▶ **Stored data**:
(** Modelled from the spec: [claim_refund] of the on-chain program. *)
Definition claim_refund (caller : PublicKey) (id : BN)
    (st : LedgerState) : result LedgerState :=
  let a := marketAddress id in
  m ← fromOption (markets st !! a) AccountNotFound ;
  require (bool_decide (status m = Cancelled)) MarketNotCancelled ;;
  b ← fromOption (bets st !! betAddress a caller) AccountNotFound ;
  require (negb (claimed b)) AlreadyClaimed ;;
  bal ← transfer (stakeVault a) caller (poolAmount b) (tokenMint m) (balances st) ;
  Ok (putBet (betAddress a caller) (withClaimed b) (setBalances bal st)).

(** *** Calls *)

Inductive Instruction : Type :=
| InitializeProtocol (treasuryWallet : PublicKey) (p c l : Z)
| UpdateProtocol (newTreasury : option PublicKey)
    (newProtocolFeeBps newCreatorFeeBps newPoolFeeBps : option Z)
    (newRequireLicense : option bool)
| RegisterOracle (id : Z) (oracleName : string) (cats : list bool) (source : string)
    (oracleWallet : PublicKey)
| UpdateOracle (id : Z) (newName : option string) (newCategories : option (list bool))
    (newDataSource : option string) (newActive : option bool)
| AssignOracle (id : BN) (oracle_id : Z) (eventId : option string)
| IssueLicense (key : list Z) (type : LicenseType) (licenseHolder : PublicKey)
    (domains : list string) (wallets : list PublicKey)
    (quotaOverride : option (option Z)) (featuresOverride : option LicenseFeatures)
    (transferable : bool) (expiry : BN)
| ActivateLicense (key : list Z)
| RevokeLicense (key : list Z)
| UpdateLicense (key : list Z) (newFeatures : option LicenseFeatures)
    (newQuota : option (option Z)) (newExpiry : option BN)
    (newTransferable : option bool)
| TransferLicense (key : list Z) (newHolder : PublicKey)
| AddAuthorizedWallet (key : list Z) (wallet : PublicKey)
| RemoveAuthorizedWallet (key : list Z) (wallet : PublicKey)
| AddAuthorizedDomain (key : list Z) (domain : string)
| RemoveAuthorizedDomain (key : list Z) (domain : string)
| CreateMarket (id : BN) (cat : Z) (marketTitle marketDescription : string)
    (stake bettingEnd resolutionEnd : BN) (labels : list string)
    (mint feeWallet : PublicKey) (eventId : option string)
    (key : option (list Z)) (domain : option string)
| PlaceBet (id : BN) (index : Z)
| WithdrawBet (id : BN)
| ResolveMarket (id : BN) (winner : Z)
| OracleResolveMarket (id : BN) (winner : Z)
| CancelMarket (id : BN)
| ClaimWinnings (id : BN)
| ClaimRefund (id : BN).

(** A call: the instruction, the caller identity the host has authenticated
    and the time the host supplies. *)
Record Call : Type := mkCall {
  caller : PublicKey;
  now : Z;
  instruction : Instruction
}.
(** * SVInt: four-state arbitrary-precision integers (source/numeric/SVInt.cpp)

    A shallow embedding of the numeric kernel.  Storage is modelled the way
    the C++ keeps it: a record with the width, the two flags and a payload
    that is either the inline 64-bit word [val] or the heap buffer [pVal]
    (value-plane words followed, when [unknownFlag] is set, by as many
    unknown-plane words).  Machine integers are [Z] with the wrap-around
    written out.  Everything that can throw [std::invalid_argument] or run
    into undefined behaviour lives in the [result] monad below. *)

From Stdlib Require Import String Ascii ZArith List Bool Lia.
Import ListNotations.
Local Open Scope Z_scope.

(** ** Outcomes of a call *)

Inductive result (A : Type) : Type :=
| Ok (a : A)
| Invalid   (* std::invalid_argument was thrown *)
| Fault.    (* undefined behaviour: out-of-bounds access, the wrong union
               member, a failed ASSERT, value() on an empty optional *)
Arguments Ok {A} a.
Arguments Invalid {A}.
Arguments Fault {A}.

Definition bind {A B : Type} (c : result A) (k : A -> result B) : result B :=
  match c with
  | Ok a => k a
  | Invalid => Invalid
  | Fault => Fault
  end.

Notation "x <- c ;; k" := (bind c (fun x => k))
  (at level 61, c at next level, right associativity).
Notation "' pat <- c ;; k" := (bind c (fun x => match x with pat => k end))
  (at level 61, pat pattern, c at next level, right associativity).

(** [for (i = lo; n iterations; i++) body]: the loops over word indices. *)
Fixpoint for_loop {S : Type} (n : nat) (i : Z) (body : Z -> S -> result S) (s : S)
  : result S :=
  match n with
  | O => Ok s
  | Datatypes.S n' => s' <- body i s ;; for_loop n' (i + 1) body s'
  end.

Definition for_range {S : Type} (lo hi : Z) (body : Z -> S -> result S) (s : S)
  : result S :=
  for_loop (Z.to_nat (hi - lo)) lo body s.

(** ** Machine words *)

Definition BITS_PER_WORD : Z := 64.
Definition WORD_SIZE : Z := 8.
Definition UINT64_MAX : Z := 18446744073709551615.
Definition UINT32_MAX : Z := 4294967295.
(** Modelled from the spec: SVInt.h is not among the sources; the spec gives
    MAX_BITS as the largest value of a 24-bit size specifier. *)
Definition MAX_BITS : Z := 16777215.

Definition u64 (z : Z) : Z := z mod 2 ^ 64.
Definition u32 (z : Z) : Z := z mod 2 ^ 32.
Definition u8 (z : Z) : Z := z mod 2 ^ 8.
(** [~w] on a uint64_t *)
Definition not64 (w : Z) : Z := Z.lxor (u64 w) UINT64_MAX.
(** [w << k] and [w >> k] on a uint64_t, for 0 <= k < 64 *)
Definition shl64 (w k : Z) : Z := u64 (Z.shiftl w k).
Definition shr64 (w k : Z) : Z := Z.shiftr (u64 w) k.
(** [(int64_t)w] *)
Definition to_int64 (w : Z) : Z := if u64 w <? 2 ^ 63 then u64 w else u64 w - 2 ^ 64.

(** Reads and writes of a word array; outside the array they are undefined. *)
Definition rd (p : list Z) (i : Z) : result Z :=
  if i <? 0 then Fault
  else match nth_error p (Z.to_nat i) with
       | Some w => Ok w
       | None => Fault
       end.

Fixpoint upd (p : list Z) (n : nat) (w : Z) : list Z :=
  match p, n with
  | [], _ => []
  | _ :: t, O => w :: t
  | h :: t, Datatypes.S n' => h :: upd t n' w
  end.

Definition wr (p : list Z) (i : Z) (w : Z) : result (list Z) :=
  if (i <? 0) || (Z.of_nat (length p) <=? i) then Fault
  else Ok (upd p (Z.to_nat i) w).

(** ** logic_t *)

(** Modelled from the spec: SVInt.h is not among the sources.  A [logic_t]
    wraps one byte; it holds 0 or 1, a digit value while parsing, or one of
    the two markers for X and Z. *)
Record logic_t : Type := mkLogic { value : Z }.

Definition X_VALUE : Z := 128.
Definition Z_VALUE : Z := 64.
Definition logic_x : logic_t := mkLogic X_VALUE.
Definition logic_z : logic_t := mkLogic Z_VALUE.
Definition logic_of_bool (b : bool) : logic_t := mkLogic (if b then 1 else 0).

Definition isUnknownL (l : logic_t) : bool :=
  (value l =? X_VALUE) || (value l =? Z_VALUE).
(** [(bool)l] *)
Definition logic_to_bool (l : logic_t) : bool :=
  negb (isUnknownL l) && negb (value l =? 0).
(** [!l] *)
Definition logic_not (l : logic_t) : logic_t :=
  if isUnknownL l then logic_x else logic_of_bool (value l =? 0).
(** [exactlyEqual(logic_t, logic_t)] *)
Definition exactlyEqualL (a b : logic_t) : bool := value a =? value b.
(** * Christmas tree particle scene: generation, interpolation, gestures

    A shallow embedding of [src/components/ChristmasTree.jsx]:
    the three point-set generators, the per-frame position interpolator of
    the [Particles] component, the hand-gesture classifier
    [processGestures] and the rotation controller of the [Scene] component.

    Numbers.  JavaScript numbers are modelled as exact rationals ([Q]):
    comparisons, [Math.floor], [Math.min] and [Math.max] are computed
    exactly, rounding of binary64 is not modelled, and the numbers have no
    NaN or infinity (every division the program executes has a non-zero
    literal or loop-guarded divisor).  The entries of the [Float32Array]
    buffers are binary32 values ([float32]): every store rounds to the
    nearest binary32 number, ties to even ([Math_fround]), and an entry
    can be an infinity or NaN.  The transcendental
    functions of the [Math] object are an interface ([JSMath]) whose
    values the properties below never depend on.  [Math.random] is an
    explicit source of draws, threaded through the generators in the
    order in which the program consumes it. *)

From Stdlib Require Import QArith Qround Qabs Qpower Qreduction Lqa ZArith Lia
  String.
From Stdlib Require Import PrimFloat FloatOps SpecFloat.
From stdpp Require Import base list strings gmap.

Local Open Scope Q_scope.

(** ** Numbers *)

(** [x < y] on JavaScript numbers. *)
Definition Qltb (x y : Q) : bool := negb (Qle_bool y x).

(** [x === y] on JavaScript numbers. *)
Definition Qeqb (x y : Q) : bool := Qeq_bool x y.

Definition Math_floor (x : Q) : Q := inject_Z (Qfloor x).
Definition Math_max (x y : Q) : Q := if Qltb x y then y else x.
Definition Math_min (x y : Q) : Q := if Qltb y x then y else x.

(** The part of the [Math] object that is not rational arithmetic. *)
Class JSMath : Type := {
  Math_PI : Q;
  Math_pow : Q -> Q -> Q;
  Math_sin : Q -> Q;
  Math_cos : Q -> Q;
  Math_sqrt : Q -> Q;
  Math_hypot : Q -> Q -> Q
}.

(** The integer part of a binary64 value, [None] on NaN and infinities.
    Only used to cross-check the one place where a count of particles is
    obtained from a floating-point product. *)
Definition floor_binary64 (f : float) : option Z :=
  match Prim2SF f with
  | S754_zero _ => Some 0%Z
  | S754_finite s m e =>
      let n := match e with
               | Z0 => Z.pos m
               | Zpos p => Z.shiftl (Z.pos m) (Z.pos p)
               | Zneg p => Z.shiftr (Z.pos m) (Z.pos p)
               end in
      let exact := match e with
                   | Zneg p => (Z.shiftl n (Z.pos p) =? Z.pos m)%Z
                   | _ => true
                   end in
      Some (if s then (if exact then - n else - n - 1)%Z else n)
  | _ => None
  end.

(** ** Float32Array entries

    The binary32 format: 24 bits of precision, exponents of the last bit
    from -149 (the subnormal range) up, overflow to an infinity from
    [2 ^ 128]. *)

Definition pow2 (e : Z) : Q := 2 ^ e.

(** [floor(log2(a))] for a positive [a]. *)
Definition ilog2 (a : Q) : Z :=
  let k := (Z.log2 (Qnum a) - Z.log2 (Z.pos (Qden a)))%Z in
  if Qle_bool (pow2 k) a then k else (k - 1)%Z.

(** The integer nearest to [y], the even one at a tie. *)
Definition rne (y : Q) : Z :=
  let f := Qfloor y in
  match Qcompare (y - inject_Z f) (1 # 2) with
  | Lt => f
  | Gt => (f + 1)%Z
  | Eq => if Z.even f then f else (f + 1)%Z
  end.

(** The exponent of the last of the 24 bits kept of [q]; -149 in the
    subnormal range. *)
Definition exponent32 (q : Q) : Z := Z.max (ilog2 (Qabs q) - 23) (-149).

(** The multiple of [2 ^ exponent32 q] nearest to [q], the even one at a
    tie, as a fraction in lowest terms: the binary32 rounding of [q]
    before the overflow test. *)
Definition round32 (q : Q) : Q :=
  if Qeq_bool q 0 then 0
  else
    let e := exponent32 q in
    Qred (inject_Z (rne (q / pow2 e)) * pow2 e).

(** A binary32 value.  The sign of zero is not kept: nothing the program
    does with a buffer entry tells the two zeros apart. *)
Inductive float32 : Type :=
| Finite (q : Q)
| Infinite (negative : bool)
| NaN.

(** [Math.fround(q)], the value a Float32Array holds after [q] is
    assigned to one of its elements. *)
Definition Math_fround (q : Q) : float32 :=
  let r := round32 q in
  if Qle_bool (pow2 128) (Qabs r) then Infinite (Qltb r 0) else Finite r.

(** The same rounding by the Standard Library's model of IEEE 754 formats
    at precision 24 and maximal exponent 128, for a number given as
    [m * 2 ^ e].  Only used to cross-check [Math_fround]. *)
Definition float32_of_spec (f : spec_float) : float32 :=
  match f with
  | S754_zero _ => Finite 0
  | S754_infinity s => Infinite s
  | S754_nan => NaN
  | S754_finite s m e =>
      Finite (Qred ((if s then -1 else 1) * inject_Z (Z.pos m) * pow2 e))
  end.

Definition binary32_normalize (m e : Z) : float32 :=
  float32_of_spec (binary_normalize 24 128 m e false).

(** ** Data model *)

(** A JavaScript array [[x, y, z]]. *)
Definition Vec3 : Type := (Q * Q * Q)%type.

(** [v[c]] for [c] in 0..2. *)
Definition at3 (v : Vec3) (c : nat) : Q :=
  let '(v0, v1, v2) := v in
  match c with
  | O => v0
  | S O => v1
  | _ => v2
  end.

Module THREE.
(** [new THREE.Color(r, g, b)] stores its three arguments unchanged. *)
Record Color : Type := { r : Q; g : Q; b : Q }.
End THREE.

(** An element of [points]: [{ position, scatterPos, heartPos, color }];
    a missing property is [None]. *)
Record Particle : Type := {
  position : Vec3;
  scatterPos : option Vec3;
  heartPos : option Vec3;
  color : THREE.Color
}.

Inductive Mode : Type := TREE | SCATTER | HEART.

Definition Mode_eqb (m1 m2 : Mode) : bool :=
  match m1, m2 with
  | TREE, TREE | SCATTER, SCATTER | HEART, HEART => true
  | _, _ => false
  end.

(** *** CONFIG *)

Record Config : Type := {
  TREE_POINTS : Q;
  GROUND_POINTS : Q;
  STAR_POINTS : Q;
  HEART_POINTS : Q;
  SNOW2D_POINTS : Q;
  TREE_HEIGHT : Q;
  CAM_DIST : Q;
  CAM_HEIGHT : Q;
  PITCH : Q
}.

Definition CONFIG : Config := {|
  TREE_POINTS := 50000;
  GROUND_POINTS := 4000;
  STAR_POINTS := 1200;
  HEART_POINTS := 1000;
  SNOW2D_POINTS := 10;
  TREE_HEIGHT := 12.0;
  CAM_DIST := 27;
  CAM_HEIGHT := 5.0;
  PITCH := -0.25
|}.

(** *** COLOR_THEMES (the [music] entry, a URL, is left out) *)

Definition RGB255 : Type := (Q * Q * Q)%type.

Record TreePalette : Type := {
  deep : RGB255;
  medium : RGB255;
  light : RGB255;
  white : bool
}.

(** [ground.b] is either a number or a pair [[lo, hi]]. *)
Inductive BlueSpec : Type :=
| BNumber (v : Q)
| BArray (lo hi : Q).

Record GroundPalette : Type := {
  r : Q * Q;
  g : Q * Q;
  b : BlueSpec
}.

Record Theme : Type := {
  name : string;
  tree : TreePalette;
  ground : GroundPalette;
  heart : RGB255;
  stars : Q * Q
}.

Definition classic : Theme := {|
  name := "Pink & White";
  tree := {| deep := (255, 60, 180); medium := (255, 100, 190);
             light := (255, 160, 200); white := true |};
  ground := {| r := (100, 150); g := (150, 200); b := BNumber 255 |};
  heart := (255, 220, 50);
  stars := (215, 255)
|}.

Definition traditional : Theme := {|
  name := "Christmas Green";
  tree := {| deep := (0, 80, 0); medium := (34, 139, 34);
             light := (50, 150, 50); white := true |};
  ground := {| r := (34, 80); g := (80, 120); b := BArray 34 60 |};
  heart := (255, 215, 0);
  stars := (200, 255)
|}.

Definition red : Theme := {|
  name := "Vermillion Red";
  tree := {| deep := (220, 20, 60); medium := (255, 47, 0);
             light := (255, 99, 71); white := false |};
  ground := {| r := (139, 200); g := (0, 50); b := BArray 0 30 |};
  heart := (255, 215, 0);
  stars := (255, 200)
|}.

Definition blue : Theme := {|
  name := "Ice Blue";
  tree := {| deep := (0, 100, 255); medium := (50, 150, 255);
             light := (100, 200, 255); white := true |};
  ground := {| r := (0, 50); g := (50, 150); b := BNumber 255 |};
  heart := (255, 255, 200);
  stars := (150, 255)
|}.

Definition purple : Theme := {|
  name := "Purple Dream";
  tree := {| deep := (138, 43, 226); medium := (147, 112, 219);
             light := (186, 85, 211); white := false |};
  ground := {| r := (75, 150); g := (0, 80); b := BArray 130 255 |};
  heart := (255, 215, 0);
  stars := (180, 255)
|}.

Definition COLOR_THEMES : list (string * Theme) :=
  [ ("classic"%string, classic); ("traditional"%string, traditional);
    ("red"%string, red); ("blue"%string, blue); ("purple"%string, purple) ].

(** ** The random source and loops *)

(** A computation that consumes draws of [Math.random]: the state is the
    number of draws consumed so far. *)
Definition Gen (A : Type) : Type := nat -> A * nat.

#[global] Instance Gen_ret : MRet Gen := fun A a s => (a, s).
#[global] Instance Gen_bind : MBind Gen :=
  fun A B k m s => let '(a, s') := m s in k a s'.

(** [for (let i = 0; i < n; i++) body]: the loop carries the array it
    pushes to.  For a number [n] the body runs for i = 0, 1, ... while
    [i < n], that is [ceil n] times when [n] is positive. *)
Fixpoint for_range {S : Type} (i count : nat) (body : nat -> S -> Gen S)
    (acc : S) : Gen S :=
  match count with
  | O => mret acc
  | Datatypes.S k => acc' ← body i acc; for_range (Datatypes.S i) k body acc'
  end.

Definition for_lt {S : Type} (n : Q) (body : nat -> S -> Gen S) (acc : S)
    : Gen S :=
  for_range 0 (Z.to_nat (Qceiling n)) body acc.

Definition ofNat (i : nat) : Q := inject_Z (Z.of_nat i).

(** [points.push(p)] *)
Definition push (points : list Particle) (p : Particle) : list Particle :=
  points ++ [p].

(** ** Point-set generators *)

Section Generators.
Context {M : JSMath}.

(** [random n] is the value of the [n]-th call of [Math.random()]. *)
Variable random : nat -> Q.

(** The generators read the global [CONFIG]; it is passed explicitly so
    that statements can range over the counts.  The program runs them
    at [cfg := CONFIG]. *)
Variable cfg : Config.

Definition Math_random : Gen Q := fun s => (random s, Datatypes.S s).

Definition mkColor (cr cg cb : Q) : THREE.Color :=
  {| THREE.r := cr; THREE.g := cg; THREE.b := cb |}.

(** [colors.deep[0] === 0 && colors.deep[1] === 80 && colors.deep[2] === 0] *)
Definition deepIs_0_80_0 (colors : TreePalette) : bool :=
  Qeqb (at3 (deep colors) 0) 0 && Qeqb (at3 (deep colors) 1) 80
  && Qeqb (at3 (deep colors) 2) 0.

(** [new THREE.Color(r/255, (g + Math.random() * 20)/255,
    (b + Math.random() * 20)/255)] for [[r, g, b] = c]. *)
Definition shimmer (c : RGB255) : Gen THREE.Color :=
  let '(r, g, b) := c in
  j1 ← Math_random;
  j2 ← Math_random;
  mret (mkColor (r / 255) ((g + j1 * 20) / 255) ((b + j2 * 20) / 255)).

(** The heart curve, lines 188-193 and 273-278. *)
Definition bigHeartPos : Gen Vec3 :=
  rt ← Math_random;
  let t := rt * Math_PI * 2 in
  let heartScale := 3.0 in
  let heartX := heartScale * 16 * Math_pow (Math_sin t) 3 in
  let heartY := heartScale * (13 * Math_cos t - 5 * Math_cos (2 * t)
                              - 2 * Math_cos (3 * t) - Math_cos (4 * t)) in
  rz ← Math_random;
  let heartZ := (rz - 0.5) * 2.0 in
  mret (heartX / 16, heartY / 16 + 12, heartZ).

(** *** generateTreePoints *)

(** Lines 115-150. *)
Definition spiralColor (colors : TreePalette) : Gen THREE.Color :=
  colorRand ← Math_random;
  if deepIs_0_80_0 colors && Qltb colorRand 0.10 then
    mret (mkColor (200 / 255) (20 / 255) (20 / 255))
  else if Qltb colorRand 0.15 then shimmer (deep colors)
  else if Qltb colorRand 0.3 then shimmer (medium colors)
  else if Qltb colorRand 0.45 then shimmer (light colors)
  else if white colors then
    if deepIs_0_80_0 colors then
      rb ← Math_random;
      let brightness := Math_floor (rb * 25 + 60) in
      mret (mkColor (brightness * 0.15 / 255) (brightness / 255)
                    (brightness * 0.15 / 255))
    else
      rb ← Math_random;
      let brightness := Math_floor (rb * 50 + 205) in
      mret (mkColor (brightness / 255) (brightness / 255) (brightness / 255))
  else
    let '(r, g, b) := light colors in
    mret (mkColor ((r + 30) / 255) ((g + 30) / 255) ((b + 30) / 255)).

▶ **What the exercise asks**: Looking at the data above, show all lines where the word "eventId" occurs.

▶ **Result**:
| AssignOracle (id : BN) (oracle_id : Z) (eventId : option string)
    (mint feeWallet : PublicKey) (eventId : option string)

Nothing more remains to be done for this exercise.